[TASK DATA]

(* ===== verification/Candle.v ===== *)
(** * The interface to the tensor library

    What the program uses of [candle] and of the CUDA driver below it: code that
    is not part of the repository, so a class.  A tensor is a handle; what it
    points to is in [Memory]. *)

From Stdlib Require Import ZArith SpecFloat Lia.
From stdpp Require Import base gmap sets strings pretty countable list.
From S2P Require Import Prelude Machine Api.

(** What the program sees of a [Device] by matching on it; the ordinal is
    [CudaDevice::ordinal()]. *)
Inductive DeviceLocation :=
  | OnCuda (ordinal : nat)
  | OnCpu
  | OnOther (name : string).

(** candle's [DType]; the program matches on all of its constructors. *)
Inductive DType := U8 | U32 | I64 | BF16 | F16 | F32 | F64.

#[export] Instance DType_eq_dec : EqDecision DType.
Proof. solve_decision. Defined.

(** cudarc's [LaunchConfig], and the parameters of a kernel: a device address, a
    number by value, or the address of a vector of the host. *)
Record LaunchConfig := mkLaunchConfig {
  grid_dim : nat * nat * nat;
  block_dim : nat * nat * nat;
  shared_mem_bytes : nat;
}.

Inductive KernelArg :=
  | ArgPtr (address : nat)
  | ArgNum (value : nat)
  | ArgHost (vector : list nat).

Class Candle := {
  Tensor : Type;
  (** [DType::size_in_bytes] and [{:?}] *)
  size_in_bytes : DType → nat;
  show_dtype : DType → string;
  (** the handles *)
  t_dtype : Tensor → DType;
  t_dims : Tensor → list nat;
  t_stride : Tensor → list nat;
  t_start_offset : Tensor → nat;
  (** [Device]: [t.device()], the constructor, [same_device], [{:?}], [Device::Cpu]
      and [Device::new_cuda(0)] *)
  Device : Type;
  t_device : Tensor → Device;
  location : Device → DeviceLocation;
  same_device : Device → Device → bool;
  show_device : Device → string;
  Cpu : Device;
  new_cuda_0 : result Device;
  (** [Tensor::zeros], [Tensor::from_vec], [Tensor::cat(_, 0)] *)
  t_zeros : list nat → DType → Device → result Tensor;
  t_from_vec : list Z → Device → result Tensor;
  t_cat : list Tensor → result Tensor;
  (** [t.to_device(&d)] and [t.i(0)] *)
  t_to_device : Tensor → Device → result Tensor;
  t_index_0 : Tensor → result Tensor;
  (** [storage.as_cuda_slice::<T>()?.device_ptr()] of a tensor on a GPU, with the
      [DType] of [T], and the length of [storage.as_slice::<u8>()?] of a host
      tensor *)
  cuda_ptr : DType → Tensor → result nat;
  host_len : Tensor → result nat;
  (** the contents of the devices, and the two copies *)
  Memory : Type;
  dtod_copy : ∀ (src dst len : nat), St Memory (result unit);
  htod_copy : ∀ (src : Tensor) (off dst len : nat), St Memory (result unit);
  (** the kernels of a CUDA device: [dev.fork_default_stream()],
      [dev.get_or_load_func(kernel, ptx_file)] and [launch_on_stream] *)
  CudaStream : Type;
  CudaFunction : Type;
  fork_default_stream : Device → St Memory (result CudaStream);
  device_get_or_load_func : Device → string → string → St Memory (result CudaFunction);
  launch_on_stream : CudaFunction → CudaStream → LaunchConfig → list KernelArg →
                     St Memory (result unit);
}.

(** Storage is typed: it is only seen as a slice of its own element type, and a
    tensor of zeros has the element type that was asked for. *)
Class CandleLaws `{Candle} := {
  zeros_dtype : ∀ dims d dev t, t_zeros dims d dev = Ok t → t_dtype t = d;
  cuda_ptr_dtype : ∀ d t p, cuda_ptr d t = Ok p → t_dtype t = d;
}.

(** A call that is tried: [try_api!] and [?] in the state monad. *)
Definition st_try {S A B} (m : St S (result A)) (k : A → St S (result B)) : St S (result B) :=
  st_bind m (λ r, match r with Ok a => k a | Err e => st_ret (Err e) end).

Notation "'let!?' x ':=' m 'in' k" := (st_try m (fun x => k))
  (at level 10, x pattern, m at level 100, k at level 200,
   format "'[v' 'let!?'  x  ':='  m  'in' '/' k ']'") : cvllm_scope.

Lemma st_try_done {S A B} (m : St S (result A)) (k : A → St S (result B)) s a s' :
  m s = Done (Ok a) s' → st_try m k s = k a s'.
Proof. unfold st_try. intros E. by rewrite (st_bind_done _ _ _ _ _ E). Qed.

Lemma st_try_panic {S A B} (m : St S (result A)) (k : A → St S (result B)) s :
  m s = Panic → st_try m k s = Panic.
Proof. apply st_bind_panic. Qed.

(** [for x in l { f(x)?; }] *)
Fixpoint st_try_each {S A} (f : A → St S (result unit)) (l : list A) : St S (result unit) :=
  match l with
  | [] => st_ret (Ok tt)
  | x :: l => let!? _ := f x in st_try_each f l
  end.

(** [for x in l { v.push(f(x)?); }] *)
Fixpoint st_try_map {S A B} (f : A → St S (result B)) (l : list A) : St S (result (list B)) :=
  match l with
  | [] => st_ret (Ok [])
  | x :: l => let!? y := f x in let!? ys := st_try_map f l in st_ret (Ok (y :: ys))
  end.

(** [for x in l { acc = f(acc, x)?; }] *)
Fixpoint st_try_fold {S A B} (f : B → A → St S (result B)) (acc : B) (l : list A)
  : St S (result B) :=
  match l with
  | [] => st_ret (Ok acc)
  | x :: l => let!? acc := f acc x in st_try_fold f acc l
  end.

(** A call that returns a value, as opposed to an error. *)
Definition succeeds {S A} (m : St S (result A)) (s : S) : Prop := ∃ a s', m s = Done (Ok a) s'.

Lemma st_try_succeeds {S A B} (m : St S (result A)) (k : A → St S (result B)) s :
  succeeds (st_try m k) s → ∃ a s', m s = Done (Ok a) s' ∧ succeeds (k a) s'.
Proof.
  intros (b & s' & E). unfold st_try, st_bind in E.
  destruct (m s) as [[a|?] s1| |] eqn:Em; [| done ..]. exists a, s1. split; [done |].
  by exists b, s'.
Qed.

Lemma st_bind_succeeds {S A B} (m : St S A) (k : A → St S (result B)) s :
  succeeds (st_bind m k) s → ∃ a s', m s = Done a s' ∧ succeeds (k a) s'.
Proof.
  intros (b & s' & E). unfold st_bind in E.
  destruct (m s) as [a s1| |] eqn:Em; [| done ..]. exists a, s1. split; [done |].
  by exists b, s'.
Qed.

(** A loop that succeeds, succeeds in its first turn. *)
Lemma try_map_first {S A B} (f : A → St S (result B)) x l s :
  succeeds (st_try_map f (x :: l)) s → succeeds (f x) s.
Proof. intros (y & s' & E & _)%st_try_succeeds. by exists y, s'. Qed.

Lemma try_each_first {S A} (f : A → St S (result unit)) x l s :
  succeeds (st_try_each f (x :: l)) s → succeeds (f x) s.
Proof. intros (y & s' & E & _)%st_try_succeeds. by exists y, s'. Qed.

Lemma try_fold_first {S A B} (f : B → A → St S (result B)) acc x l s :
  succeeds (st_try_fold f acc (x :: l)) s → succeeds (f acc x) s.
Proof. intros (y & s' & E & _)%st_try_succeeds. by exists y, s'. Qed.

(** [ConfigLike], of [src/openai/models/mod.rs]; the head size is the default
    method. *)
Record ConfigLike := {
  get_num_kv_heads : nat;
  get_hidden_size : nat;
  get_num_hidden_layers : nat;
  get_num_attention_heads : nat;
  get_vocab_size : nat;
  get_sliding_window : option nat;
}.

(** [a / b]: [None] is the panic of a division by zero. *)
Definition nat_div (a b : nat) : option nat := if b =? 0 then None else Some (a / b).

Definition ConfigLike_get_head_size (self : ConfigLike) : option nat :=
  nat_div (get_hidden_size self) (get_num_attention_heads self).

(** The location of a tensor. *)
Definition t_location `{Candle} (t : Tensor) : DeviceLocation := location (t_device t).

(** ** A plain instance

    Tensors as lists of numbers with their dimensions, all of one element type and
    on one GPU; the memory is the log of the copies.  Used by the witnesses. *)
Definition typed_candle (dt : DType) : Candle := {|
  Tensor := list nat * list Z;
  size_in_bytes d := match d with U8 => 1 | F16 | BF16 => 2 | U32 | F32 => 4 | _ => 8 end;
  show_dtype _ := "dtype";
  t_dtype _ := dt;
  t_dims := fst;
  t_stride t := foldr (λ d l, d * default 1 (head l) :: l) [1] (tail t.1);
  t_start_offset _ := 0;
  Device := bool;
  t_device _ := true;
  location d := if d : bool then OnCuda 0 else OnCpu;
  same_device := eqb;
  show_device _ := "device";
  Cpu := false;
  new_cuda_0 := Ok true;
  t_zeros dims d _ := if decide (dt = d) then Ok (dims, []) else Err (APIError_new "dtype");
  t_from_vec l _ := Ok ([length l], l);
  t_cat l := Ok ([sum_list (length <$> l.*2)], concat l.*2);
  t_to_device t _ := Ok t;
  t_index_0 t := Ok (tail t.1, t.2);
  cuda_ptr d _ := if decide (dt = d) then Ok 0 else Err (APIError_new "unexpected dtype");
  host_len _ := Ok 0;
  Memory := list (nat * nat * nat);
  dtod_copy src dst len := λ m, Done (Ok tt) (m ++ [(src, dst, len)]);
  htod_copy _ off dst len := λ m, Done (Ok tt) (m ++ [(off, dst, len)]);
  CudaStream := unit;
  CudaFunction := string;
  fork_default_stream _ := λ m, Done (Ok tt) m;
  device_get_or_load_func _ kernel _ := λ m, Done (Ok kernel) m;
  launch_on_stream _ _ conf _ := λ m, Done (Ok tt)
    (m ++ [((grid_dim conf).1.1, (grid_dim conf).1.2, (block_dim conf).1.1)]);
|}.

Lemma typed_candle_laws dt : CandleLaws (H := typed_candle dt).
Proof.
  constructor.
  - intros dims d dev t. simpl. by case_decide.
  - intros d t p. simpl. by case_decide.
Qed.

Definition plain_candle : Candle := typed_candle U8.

[/TASK DATA]

TASK INSTRUCTIONS => Out of the entries above, write out only the lines between the line holding "new_cuda_0 : result Device;" and the line holding "(** [storage.as_cuda_slice::<T>()?.device_ptr()] of", inclusive, each exactly as given.

EXERCISE RESPONSE =>
  new_cuda_0 : result Device;
  (** [Tensor::zeros], [Tensor::from_vec], [Tensor::cat(_, 0)] *)
  t_zeros : list nat → DType → Device → result Tensor;
  t_from_vec : list Z → Device → result Tensor;
  t_cat : list Tensor → result Tensor;
  (** [t.to_device(&d)] and [t.i(0)] *)
  t_to_device : Tensor → Device → result Tensor;
  t_index_0 : Tensor → result Tensor;
  (** [storage.as_cuda_slice::<T>()?.device_ptr()] of a tensor on a GPU, with the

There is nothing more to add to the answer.